After calming down B returned and apologized to me.  He put into words what I was really feeling before I could ( I was still upset over the 'loose perimeters' that weren't in my mind). He basically said, " I know your goal is to always please me and I have to be more attentive to that when I talk to you.  I am not disappointed in what you wrote.". 

 I thought back to other times I had similar reactions in a discussion. It was true on so many levels,I really don't like not providing what is expected of me or having him and others  who I respect disappointed in me- but there was also another layer to that. Those who read my comments on other blogs can attest, I tend to see things very differently than others, (thank you dyslexia). Most times this is a very good thing, but it still always makes me feel like a fish out of water.  Earlier in the week it was pointed out to me on a blog I had commented on.  So B's comment was adding insult to injury.  Just like the post where  I had put my comment on, I reread B's question several times.  I couldn't for the life of me see where I had errorred. What I had missed.  Couple that with not living up to his expectation, after putting myself 'out there' for him it was basically soul crushing.

 And if I am to be honest, brutally honest, I am still not over my feelings on the matter.  Yes I *am* insecure when it comes to writing, especially because I am now unprivate again and many of my longtime readers are no longer. I am forever second guessing my comments and posts because they seem so out in left field compared to others. BUT this is who I am and there is only one way to get over those demons and that is to plug on! (no pun intended)


****

What is pain to you, physical, and emotional?





I am going to assume you mean within the context of our dynamic and not me stubbing my toe? 
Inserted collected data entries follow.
(* ===== verification/DirProps.v ===== *)
(** inotify_dtree.c: what each function leaves alone, weakest preconditions of
    the functions that change the cache, and what walking, renaming and zapping
    a subtree do to the map of watched directories and the table of root
    directories. Every rule says the code runs without undefined behaviour under
    its premises. *)
From Stdlib Require Import ZArith Lia Ascii String.
From stdpp Require Import base tactics list strings gmap sets relations.
From S2P Require Import Prelude CString WatchCache DirTree WatchTree.
#[local] Open Scope Z_scope.

Section Frame.
Context {K : Type} `{InotifyOS K}.
Implicit Types (s : dtree K) (E : exit_kind -> dtree K -> Prop).

(** One call into the kernel other than a read. *)
Inductive os_call : K -> K -> Prop :=
| call_realloc k a b : os_call k (os_realloc k a b).1
| call_init k : os_call k (os_inotify_init k).1
| call_close k fd : os_call k (os_close k fd)
| call_add k fd p fl : os_call k (os_add_watch k fd p fl).1
| call_rm k fd w : os_call k (os_rm_watch k fd w).1
| call_nftw k p : os_call k (os_nftw k p).1
| call_lstat k p : os_call k (os_lstat k p).1
| call_ualarm k n : os_call k (os_ualarm k n).

(** From [s] to [s'] only the cache, the output, the kernel and the two
    variables of the traversal changed. *)
Record walk_only s s' : Prop := {
  wo_verbose : verboseMask s' = verboseMask s;
  wo_check : checkCache s' = checkCache s;
  wo_dump : dumpCache s' = dumpCache s;
  wo_bufsize : readBufferSize s' = readBufferSize s;
  wo_abort : abortOnCacheProblem s' = abortOnCacheProblem s;
  wo_logfp : logfp s' = logfp s;
  wo_roots : rootDirPaths s' = rootDirPaths s;
  wo_ignored : ignoreRootDirs s' = ignoreRootDirs s;
  wo_fd : inotifyFd s' = inotifyFd s;
  wo_os : rtc os_call (os s) (os s')
}.

(** The same, and the traversal variables did not change either. *)
Record cache_only s s' : Prop := {
  co_cnt : dirCnt s' = dirCnt s;
  co_ifd : ifd s' = ifd s;
  co_verbose : verboseMask s' = verboseMask s;
  co_check : checkCache s' = checkCache s;
  co_dump : dumpCache s' = dumpCache s;
  co_bufsize : readBufferSize s' = readBufferSize s;
  co_abort : abortOnCacheProblem s' = abortOnCacheProblem s;
  co_logfp : logfp s' = logfp s;
  co_roots : rootDirPaths s' = rootDirPaths s;
  co_ignored : ignoreRootDirs s' = ignoreRootDirs s;
  co_fd : inotifyFd s' = inotifyFd s;
  co_os : rtc os_call (os s) (os s')
}.

(** Nothing but the output, and possibly the kernel, changed. *)
Definition output_only s s' : Prop := cache_only s s' /\ wlCache s' = wlCache s.

#[export] Instance cache_only_preorder : PreOrder cache_only.
Proof.
  split.
  - intros s. split; done.
  - intros s1 s2 s3 [] []. split; try congruence. by etrans.
Qed.

#[export] Instance output_only_preorder : PreOrder output_only.
Proof.
  split.
  - intros s. by split.
  - intros s1 s2 s3 [H1 H2] [H3 H4]. split; [by etrans|congruence].
Qed.

#[export] Instance walk_only_preorder : PreOrder walk_only.
Proof.
  split.
  - intros s. split; done.
  - intros s1 s2 s3 [] []. split; try congruence. by etrans.
Qed.

Lemma cache_walk s s' : cache_only s s' -> walk_only s s'.
Proof. by intros []. Qed.

Lemma walk_only_cnt s s' v : walk_only s s' -> walk_only s (set_dirCnt v s').
Proof. intros []. by split. Qed.

Lemma output_cache s s' : output_only s s' -> cache_only s s'.
Proof. by intros []. Qed.

Lemma cache_only_os s k : os_call (os s) k -> cache_only s (set_os k s).
Proof. intros Hk. split; try done. by apply rtc_once. Qed.

Lemma output_only_os s k : os_call (os s) k -> output_only s (set_os k s).
Proof. intros Hk. split; [by apply cache_only_os|done]. Qed.

Lemma cache_only_cache s c : cache_only s (set_wlCache c s).
Proof. by split. Qed.

(** ** Output *)

Lemma wp_fprintf_stderr fmt args Q E s :
  (forall s', output_only s s' -> Q tt s') -> wp (fprintf_stderr fmt args) Q E s.
Proof. intros HQ. apply wp_modify, HQ. by repeat split. Qed.

Lemma wp_printf fmt args Q E s :
  (forall s', output_only s s' -> Q tt s') -> wp (printf fmt args) Q E s.
Proof. intros HQ. apply wp_modify, HQ. by repeat split. Qed.

Lemma wp_fprintf_log fmt args Q E s :
  logfp s = true -> (forall s', output_only s s' -> Q tt s') ->
  wp (fprintf_log fmt args) Q E s.
Proof.
  intros Hl HQ. apply wp_bind, wp_get. rewrite Hl. apply wp_modify, HQ. by repeat split.
Qed.

Lemma wp_logMessage vb fmt args Q E s :
  (forall s', output_only s s' -> Q tt s') -> wp (logMessage vb fmt args) Q E s.
Proof.
  intros HQ. apply wp_bind, wp_get, wp_bind, wp_when; intros _.
  - apply wp_fprintf_stderr. intros s1 H1. apply wp_when; intros Hl.
    + apply wp_fprintf_log; [by rewrite (co_logfp _ _ (output_cache _ _ H1))|].
      intros s2 H2. apply HQ. by etrans.
    + by apply HQ.
  - apply wp_when; intros Hl; [by apply wp_fprintf_log|by apply HQ].
Qed.

Lemma wp_log_inv vb fmt args E s0 s :
  output_only s0 s -> wp (logMessage vb fmt args) (fun _ => output_only s0) E s.
Proof. intros H0. apply wp_logMessage. intros s1 H1. by etrans. Qed.

Lemma wp_displayInotifyEvent ev Q E s :
  (forall s', output_only s s' -> Q tt s') -> wp (displayInotifyEvent ev) Q E s.
Proof.
  intros HQ. unfold displayInotifyEvent.
  apply (wp_mono _ (fun _ => output_only s) _ E); [|by intros [] ?; apply HQ|done].
  repeat (eapply (wp_seq_inv _ _ (output_only s));
    [try (apply wp_when_inv; [|intros _]); try apply wp_log_inv; done|intros ? ? ?]).
  apply wp_when_inv; intros; by try apply wp_log_inv.
Qed.

Lemma wp_dumpCacheToLog Q E s :
  logfp s = true -> (forall s', output_only s s' -> Q tt s') -> wp dumpCacheToLog Q E s.
Proof.
  intros Hl HQ. apply wp_bind, wp_get, wp_bind.
  eapply wp_mono; [apply (wp_for_each_inv _ _ (output_only s)); [done|]| |done].
  - intros [j x] s1 _ H1. apply wp_when; intros _; [|done].
    apply wp_fprintf_log; [by rewrite (co_logfp _ _ (output_cache _ _ H1))|].
    intros s2 H2. by etrans.
  - intros [] s1 H1. apply wp_fprintf_log; [by rewrite (co_logfp _ _ (output_cache _ _ H1))|].
    intros s2 H2. apply HQ. by etrans.
Qed.

(** ** Kernel calls and slots *)

(** No message of the noisy level goes anywhere: no log file, and that bit of
    the verbose mask clear. *)
Definition quiet s : Prop := shown VB_NOISY s = false.

Lemma quiet_walk s s' : walk_only s s' -> quiet s -> quiet s'.
Proof. intros [] Hq. unfold quiet, shown in *. congruence. Qed.

Lemma quiet_cache s s' : cache_only s s' -> quiet s -> quiet s'.
Proof. intros Hc. by apply quiet_walk, cache_walk. Qed.

Lemma wp_sys {A} (call : K -> K * A) Q E s :
  Q (call (os s)).2 (set_os (call (os s)).1 s) -> wp (sys call) Q E s.
Proof. unfold wp, sys. by destruct (call (os s)). Qed.

Lemma wp_read_slot slot x Q E s :
  wlCache s !! slot = Some x -> Q x s -> wp (read_slot slot) Q E s.
Proof. intros Hx HQ. apply wp_bind, wp_get. by rewrite Hx. Qed.

Lemma wp_lstat p Q E s :
  (forall r s', output_only s s' -> Q r s') -> wp (lstat p) Q E s.
Proof. intros HQ. apply wp_sys, HQ, output_only_os. constructor. Qed.

Lemma wp_markCacheSlotEmpty slot x Q E s :
  wlCache s !! slot = Some x -> written x = true \/ quiet s ->
  (forall s', cache_only s s' -> wlCache s' = slot_clear slot (wlCache s) -> Q tt s') ->
  wp (markCacheSlotEmpty slot) Q E s.
Proof.
  intros Hx Hw HQ. apply wp_bind. eapply wp_read_slot; [done|]. apply wp_bind, wp_get, wp_bind, wp_when; intros Hu.
  { exfalso. unfold quiet in Hw. destruct (written x); [done|]. destruct Hw; [done|]. by destruct (shown VB_NOISY s). }
  apply wp_bind, wp_logMessage. intros s1 [H1 H2]. apply wp_modify, HQ.
  - etrans; [done|]. apply cache_only_cache.
  - simpl. by rewrite H2.
Qed.

(** ** findEmptyCacheSlot *)

(** The array after the search for a free slot: grown by [ALLOC_INCR] empty
    slots if there was none. *)
Definition with_room (c : list watch) : list watch :=
  match find_free c with
  | Some _ => c
  | None => c ++ replicate (Z.to_nat ALLOC_INCR) empty_slot
  end.

Definition free_slot (c : list watch) : nat :=
  match find_free c with Some j => j | None => length c end.

Lemma insert_after {A} (l : list A) n x y r :
  <[(length l + n)%nat := y]> (l ++ replicate n y ++ x :: r) = l ++ replicate (S n) y ++ r.
Proof.
  rewrite app_assoc. replace (length l + n)%nat with (length (l ++ replicate n y))
    by by rewrite length_app, length_replicate.
  rewrite insert_middle, replicate_S_end, <-!app_assoc. done.
Qed.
Physical pain administered within the context of our dynamic is the exchange of power in the highest, yet also most basic form. Physical pain, once accepted is the emptying of the mind. It is the restoring of power. It is the ultimate surrender to a dominating force. Pain not only empties the mind, it breaks down walls, and secures the submissive heart. Depending on why the pain is being administered depends on what it does to me. I am not often one who needs the pain to release the guilt. I am more the one who requires it to restore the balance of power in my mind- or at the very least start that process. In addition to restoring the balance of power it solidifies to me that whatever has occurred is truly important enough for you to make sure I have felt your displeasure


My mindset


 Pain ( Merely one way pain is administered. It doesn't always take this form)

Balance of Power Restored



 It is the exclamation point to your words. I wouldn't say that pain alone is the deterrent for not repeating offences, but the fact that you administer it brings an air of authenticity to the significance of our dynamic from you and shows your desire to keep us in our designated roles. In some twisted way the fact that you physically dole out pain if I am not being submissive, in action, attitude or words says to me that my submission is as important to you as it is to me and that neither of us should expect any less.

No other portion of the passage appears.